TASK DETAILS: Range to reproduce from the entries below: the line with "else (on_sock p", the line with "(** [m_socks.clear()] *)", and every line in between. Give them exactly and give nothing else.

GIVEN ENTRIES:
(* ===== verification/TcpServer.v ===== *)
(** * The TCP server (sylar/tcp_server.h, sylar/tcp_server.cpp)

    The listening sockets are shared: the vector of the server and the accept
    tasks point to the same objects, so sockets live in a heap and are destroyed
    with their last pointer.  The tasks the server hands to its schedulers are
    part of the state: an accept loop for each listening socket, the lambdas of
    [stop], and the clients waiting for [handleClient].  One turn of an accept
    loop is one step. *)

From Stdlib Require Import ZArith Lia Ascii String.
From stdpp Require Import base list gmap sets.
From S2P Require Import Prelude CString FdManager IOManager Socket SocketDatagram.

Local Open Scope Z_scope.
Local Open Scope cpp_scope.

Definition SOMAXCONN : Z := 4096.
Definition endl : string := String "010"%char EmptyString.

Section tcp.
Context {B A : Type} {K : Kernel B A}.

Record TcpServer : Type := mkServer {
  m_socks : list nat;
  m_recvTimeout : Z;
  m_name : string;
  m_server_type : string;
  m_isStop : bool
}.

(** The server, the socket objects, the system, the IOManager, and the tasks. *)
Record TS : Type := mkTS {
  server : TcpServer;
  objs : gmap nat (Socket A);
  kw : world;
  iom : IOManager;
  accepting : list nat;
  stops : nat;
  clients : list nat
}.

Definition set_server v s := mkTS v (objs s) (kw s) (iom s) (accepting s) (stops s) (clients s).
Definition set_objs v s := mkTS (server s) v (kw s) (iom s) (accepting s) (stops s) (clients s).
Definition set_accepting v s := mkTS (server s) (objs s) (kw s) (iom s) v (stops s) (clients s).
Definition set_stops v s := mkTS (server s) (objs s) (kw s) (iom s) (accepting s) v (clients s).
Definition set_clients v s := mkTS (server s) (objs s) (kw s) (iom s) (accepting s) (stops s) v.
Definition set_iom v s := mkTS (server s) (objs s) (kw s) v (accepting s) (stops s) (clients s).

Definition with_socks v c := mkServer v (m_recvTimeout c) (m_name c) (m_server_type c) (m_isStop c).
Definition with_stop v c := mkServer (m_socks c) (m_recvTimeout c) (m_name c) (m_server_type c) v.

Definition socks (s : TS) : list nat := m_socks (server s).

(** The constructor; the time limit comes from the configuration. *)
Definition TcpServer_new (read_timeout : Z) : TcpServer := mkServer [] read_timeout "sylar/1.0.0" "tcp" true.

Definition setRecvTimeout_of (v : Z) (c : TcpServer) : TcpServer :=
  mkServer (m_socks c) v (m_name c) (m_server_type c) (m_isStop c).
Definition setName (v : string) (c : TcpServer) : TcpServer :=
  mkServer (m_socks c) (m_recvTimeout c) v (m_server_type c) (m_isStop c).

(** ** Objects *)

Definition on_sock {X} (p : nat) (m : M (St B A K) X) : M TS X := fun s =>
  match objs s !! p with
  | None => (s, Undef NullDeref)
  | Some o => let r := m (o, kw s) in
      (mkTS (server s) (<[p := r.1.1]> (objs s)) r.1.2 (iom s) (accepting s) (stops s) (clients s), r.2)
  end.

Definition new_sock (o : Socket A) : M TS nat := fun s =>
  let p := fresh (dom (objs s)) in (set_objs (<[p := o]> (objs s)) s, Ret p).

Definition held (s : TS) : list nat := socks s ++ accepting s ++ clients s.

(** A pointer to [p] is gone: with the last one goes the object. *)
Definition release (p : nat) : M TS unit := fun s =>
  if bool_decide (p ∈ held s) then (s, Ret tt)
  else (on_sock p Socket.close ;;; cmod (fun s => set_objs (delete p (objs s)) s)) s.

Fixpoint release_all (l : list nat) : M TS unit :=
  match l with [] => cret tt | p :: r => release p ;;; release_all r end.

(** [m_socks.clear()] *)
Definition clear_socks : M TS unit :=
  let! l := cget socks in
  cmod (fun s => set_server (with_socks [] (server s)) s) ;;;
  release_all l.

(** ** Binding *)

Fixpoint bind_each (addrs fails : list A) : M TS (list A) :=
  match addrs with
  | [] => cret fails
  | addr :: rest =>
      let! sock := new_sock (CreateTCP addr) in
      let! ok := on_sock sock (Socket.bind addr) in
      if negb ok then release sock ;;; bind_each rest (fails ++ [addr])
      else
        let! ok := on_sock sock (Socket.listen SOMAXCONN) in
        if negb ok then release sock ;;; bind_each rest (fails ++ [addr])
        else
          cmod (fun s => set_server (with_socks (socks s ++ [sock]) (server s)) s) ;;;
          bind_each rest fails
  end.

(** [bind(addrs, fails)]: the new value of fails, and the result. *)
Definition bind_all (addrs fails : list A) : M TS (list A * bool) :=
  let! fails' := bind_each addrs fails in
  match fails' with
  | [] => cret (fails', true)
  | _ :: _ => clear_socks ;;; cret (fails', false)
  end.

Definition bind_one (addr : A) : M TS bool :=
  let! r := bind_all [addr] [] in cret r.2.

(** ** Starting and stopping *)

Definition start : M TS bool :=
  let! stopped := cget (fun s => m_isStop (server s)) in
  if negb stopped then cret true
  else
    cmod (fun s => set_server (with_stop false (server s)) s) ;;;
    cmod (fun s => set_accepting (accepting s ++ socks s) s) ;;;
    cret true.

Definition stop : M TS unit :=
  cmod (fun s => set_server (with_stop true (server s)) s) ;;;
  cmod (fun s => set_stops (S (stops s)) s).

(** [sock->cancelAll(); sock->close();] *)
Definition cancel_and_close (p : nat) : M TS unit :=
  let! fd := on_sock p (Socket.get m_sock) in
  (fun s => let r := cancelAll false fd (iom s) in (set_iom r.1 s, r.2)) ;;;
  on_sock p Socket.close ;;; cret tt.

Fixpoint cancel_and_close_all (l : list nat) : M TS unit :=
  match l with [] => cret tt | p :: r => cancel_and_close p ;;; cancel_and_close_all r end.

(** The lambda of [stop], run by the accept scheduler. *)
Definition run_stop : M TS unit :=
  cmod (fun s => set_stops (pred (stops s)) s) ;;;
  let! l := cget socks in
  cancel_and_close_all l ;;;
  clear_socks.

(** ** Accepting *)

(** One turn of [startAccept] for the [i]-th accept task. *)
Definition startAccept_turn (i p : nat) : M TS unit :=
  let! stopped := cget (fun s => m_isStop (server s)) in
  if stopped then cmod (fun s => set_accepting (delete i (accepting s)) s) ;;; release p
  else
    let! client := on_sock p Socket.accept in
    match client with
    | Some o =>
        let! c := new_sock o in
        let! timeout := cget (fun s => m_recvTimeout (server s)) in
        on_sock c (setRecvTimeout timeout) ;;;
        cmod (fun s => set_clients (clients s ++ [c]) s)
    | None => cret tt
    end.

(** [handleClient] of the base class writes a line to the log; the pointer of
    the task goes with it. *)
Definition handleClient (i c : nat) : M TS unit :=
  cmod (fun s => set_clients (delete i (clients s)) s) ;;; release c.

(** [~TcpServer] *)
Fixpoint close_all (l : list nat) : M TS unit :=
  match l with [] => cret tt | p :: r => on_sock p Socket.close ;;; close_all r end.

Definition TcpServer_delete : M TS unit :=
  let! l := cget socks in
  close_all l ;;; clear_socks.

(** [tostring]; the names of the schedulers are "" when there is none. *)
Definition tostring (address_text : A -> string) (worker accept_worker prefix : string) (s : TS) : string :=
  let pfx := (if String.eqb prefix "" then "    " else prefix)%string in
  (prefix ++ "[type=" ++ m_server_type (server s) ++ " name = " ++ m_name (server s)
   ++ " worker = " ++ worker ++ " accept= " ++ accept_worker
   ++ " recv_timeout = " ++ dec (m_recvTimeout (server s)) ++ "]" ++ endl
   ++ String.concat "" (map (fun p => match objs s !! p with
                                       | Some o => pfx ++ pfx ++ dump address_text o ++ endl
                                       | None => ""
                                       end) (socks s)))%string.

(** ** Steps *)

Inductive step (s : TS) : TS -> Prop :=
  | t_bind addrs fails : step s (bind_all addrs fails s).1
  | t_start : step s (start s).1
  | t_stop : step s (stop s).1
  | t_run_stop : stops s <> 0%nat -> step s (run_stop s).1
  | t_accept i p : accepting s !! i = Some p -> step s (startAccept_turn i p s).1
  | t_client i c : clients s !! i = Some c -> step s (handleClient i c s).1.

Definition TS_new (read_timeout : Z) (w : world) (m : IOManager) : TS :=
  mkTS (TcpServer_new read_timeout) ∅ w m [] 0 [].
End tcp.
Arguments TS : clear implicits.
(* ===== verification/TcpServerSpec.v ===== *)
(** * Who owns the descriptors of a TCP server

    In every run the open descriptors are those that were open before the
    server and one for each socket object, and an object lives exactly as long
    as the server or one of its tasks points to it. *)

From Stdlib Require Import ZArith Lia String.
From stdpp Require Import base list gmap sets relations.
From S2P Require Import Prelude FdManager IOManager IOManagerSpec Socket SocketSpec TcpServer.

Local Open Scope Z_scope.
Local Open Scope cpp_scope.

Section ownership.
Context {B A : Type} {K : Kernel B A} {L : KernelLaws K}.
Implicit Types (os : gmap nat (Socket A)) (o : Socket A) (s : TS B A K) (base : gset Z).

(** ** Descriptors and objects *)

Record desc_ok base os (w : world) : Prop := {
  de_open : forall fd, fd ∈ k_open w <-> fd ∈ base \/ exists p o, os !! p = Some o /\ fd ∈ owned o;
  de_inj : forall p q o o' fd, os !! p = Some o -> os !! q = Some o' -> fd ∈ owned o -> fd ∈ owned o' -> p = q;
  de_base : forall p o fd, os !! p = Some o -> fd ∈ owned o -> fd ∉ base;
  de_conn : forall p o, os !! p = Some o -> m_isConnect o = true -> m_sock o <> -1
}.

(** What an object sees of the others. *)
Lemma desc_sock base os w p o :
  desc_ok base os w -> os !! p = Some o -> sock_ok (k_open w ∖ owned o) (o, w).
Proof.
  intros D Hp. split; [|split; [simpl; set_solver|exact (de_conn _ _ _ D p o Hp)]]. simpl.
  assert (owned o ⊆ k_open w) by (intros fd Hfd; apply (de_open _ _ _ D); eauto).
  rewrite <- union_difference_L; auto.
Qed.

RESPONSE AREA:
  else (on_sock p Socket.close ;;; cmod (fun s => set_objs (delete p (objs s)) s)) s.

Fixpoint release_all (l : list nat) : M TS unit :=
  match l with [] => cret tt | p :: r => release p ;;; release_all r end.

(** [m_socks.clear()] *)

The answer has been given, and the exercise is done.